Many manual transmissions were offered throughout the years, starting with the A-230 three-speed and ending with the A-535 five-speed in 1992. The NP435 "granny gear" 4 speed was the most common in 4WD models, as well as the close ratio version, the NP445. In 1988 the clutch was converted from a mechanical linkage to a hydraulic system. Automatic transmission models had the Chrysler Loadflite TF-727A or B until, in 1991, it was replaced with the A-500/A-518 four-speed.

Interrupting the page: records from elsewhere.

(** What the sink can know of a configuration. *)
Definition pps_view (c : drm_dsc_config) : drm_dsc_config := {|
  line_buf_depth := line_buf_depth c;
  bits_per_component := bits_per_component c;
  convert_rgb := convert_rgb c;
  slice_count := 0;
  slice_width := slice_width c;
  slice_height := slice_height c;
  simple_422 := simple_422 c;
  pic_width := pic_width c;
  pic_height := pic_height c;
  rc_tgt_offset_high := DSC_RC_TGT_OFFSET_HI_CONST;
  rc_tgt_offset_low := DSC_RC_TGT_OFFSET_LO_CONST;
  bits_per_pixel := bits_per_pixel c;
  rc_edge_factor := DSC_RC_EDGE_FACTOR_CONST;
  rc_quant_incr_limit1 := rc_quant_incr_limit1 c;
  rc_quant_incr_limit0 := rc_quant_incr_limit0 c;
  initial_xmit_delay := initial_xmit_delay c;
  initial_dec_delay := initial_dec_delay c;
  block_pred_enable := block_pred_enable c;
  first_line_bpg_offset := first_line_bpg_offset c;
  initial_offset := initial_offset c;
  rc_buf_thresh := rc_buf_thresh c;
  rc_range_params := rc_range_params c;
  rc_model_size := rc_model_size c;
  flatness_min_qp := flatness_min_qp c;
  flatness_max_qp := flatness_max_qp c;
  initial_scale_value := initial_scale_value c;
  scale_decrement_interval := scale_decrement_interval c;
  scale_increment_interval := scale_increment_interval c;
  nfl_bpg_offset := nfl_bpg_offset c;
  slice_bpg_offset := slice_bpg_offset c;
  final_offset := final_offset c;
  vbr_enable := vbr_enable c;
  mux_word_size := 0;
  slice_chunk_size := slice_chunk_size c;
  rc_bits := 0;
  dsc_version_minor := dsc_version_minor c;
  dsc_version_major := dsc_version_major c;
  native_422 := native_422 c;
  native_420 := native_420 c;
  second_line_bpg_offset := second_line_bpg_offset c;
  nsl_bpg_offset := nsl_bpg_offset c;
  second_line_offset_adj := second_line_offset_adj c
|}.

(** A rate-control range whose members fit their places in a PPS. *)
Record range_fits (r : drm_dsc_rc_range_parameters) : Prop := {
  fit_min_qp : 0 <= range_min_qp r < 32;
  fit_max_qp : 0 <= range_max_qp r < 32;
  fit_bpg_offset : 0 <= range_bpg_offset r < 64
}.
(* ===== verification/DscRc.v ===== *)
(** * Display Stream Compression rate control

    display/drm_dsc_helper.c, from the constants a driver starts with
    (drm_dsc_set_const_params, drm_dsc_set_rc_buf_thresh, drm_dsc_setup_rc_params)
    to the computed parameters (drm_dsc_compute_rc_parameters).  unsigned long is
    64 bits; a division by zero, which traps, has no result.  The theorems state
    the exact formulas of the DSC specification and the ranges for which the fixed
    widths of the code compute them. *)

From stdpp Require Import base numbers list option.
From Stdlib Require Import ZArith Lia Bool.
From S2P Require Import Prelude ByteBuf Dsc.
#[local] Open Scope Z_scope.

(** ** Constant parameters *)

Definition drm_dsc_set_const_params (vdsc_cfg : drm_dsc_config) : drm_dsc_config :=
  let c := if rc_model_size vdsc_cfg =? 0
           then set_rc_model_size DSC_RC_MODEL_SIZE_CONST vdsc_cfg else vdsc_cfg in
  let c := set_rc_edge_factor DSC_RC_EDGE_FACTOR_CONST c in
  let c := set_rc_tgt_offset_high DSC_RC_TGT_OFFSET_HI_CONST c in
  let c := set_rc_tgt_offset_low DSC_RC_TGT_OFFSET_LO_CONST c in
  if bits_per_component c <=? 10
  then set_mux_word_size DSC_MUX_WORD_SIZE_8_10_BPC c
  else set_mux_word_size DSC_MUX_WORD_SIZE_12_BPC c.

Definition drm_dsc_rc_buf_thresh : list Z :=
  [896; 1792; 2688; 3584; 4480; 5376; 6272; 6720; 7168; 7616; 7744; 7872; 8000; 8064].

(** The loop assigns every element of the array of DSC_NUM_BUF_RANGES - 1. *)
Definition drm_dsc_set_rc_buf_thresh (vdsc_cfg : drm_dsc_config) : drm_dsc_config :=
  let c := set_rc_buf_thresh (map (fun t => Z.shiftr t 6) drm_dsc_rc_buf_thresh) vdsc_cfg in
  if bits_per_pixel c =? Z.shiftl 6 4
  then set_rc_buf_thresh (<[12%nat := Z.shiftr 7936 6]>
         (<[13%nat := Z.shiftr 8000 6]> (rc_buf_thresh c))) c
  else c.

An all-wheel-drive NP-203 transfer case was standard until 1980, when it was replaced with the part-time NP-208. This was supplanted by the NP-241 in 1988. Axles were Dana 44 front and 9.25" or 8.25" Chrysler corporate rear. AWD models (1973–1979) were equipped with the full-time version of the Dana 44 that had no provision for locking hubs and had a front wheel bearing design with a somewhat dubious reputation. In 1978, when the part-time 4WD system was introduced, the front Dana 44 was equipped with a more conventional front wheel bearing design and automatic locking hubs. Late in the 1984 model year, the Dana 44 was switched to a CAD (Center Axle Disconnect) version. The CAD Dana 44 was vacuum-actuated by a switch on the transfer case and powered by engine vacuum. The CAD Dana 44 was carried on until the end of Ramcharger production in 1993. The vacuum switch on the transfer case would occasionally fail and either leave the CAD engaged or not engage the CAD at all. Limited-slip differentials were available for the 9¼" rear axle. The AWD versions used a 5 on 4.5" wheel bolt circle and the part-time 4WD models used a 5 on 5.5" bolt circle. 2WD models used the 5 on 4.5" wheel bolt circle, which was changed to the 5 on 5.5" pattern in 1985.

The Ramcharger continued to be sold in Mexico until 1996, with minor running changes from the last version sold in the U.S. and Canada in 1993.

==Third generation (1999–2001)==

The third generation Ramcharger was produced in Mexico from 1998 for the 1999 model year, based on the same platform as the Dodge Ram pickup and sharing most of its componentry with the Ram as well. It had also shared some of its parts and components with the third-generation Chrysler minivans (Chrysler Town & Country, Dodge Caravan/Plymouth Voyager) as well. It was only sold in Mexico where the previous-generation Ramcharger had been successful. It was available in the ST, SLT, SLT Plus, and Sport trim levels. Powered by the 318 CID or 360 CID Magnum V8 engine and offered exclusively with rear-wheel drive, it was discontinued after the 2001 model year.

One of the features of this generation was a small third-row folding seat in the cargo area that faced sideways, making it less practical for long trips.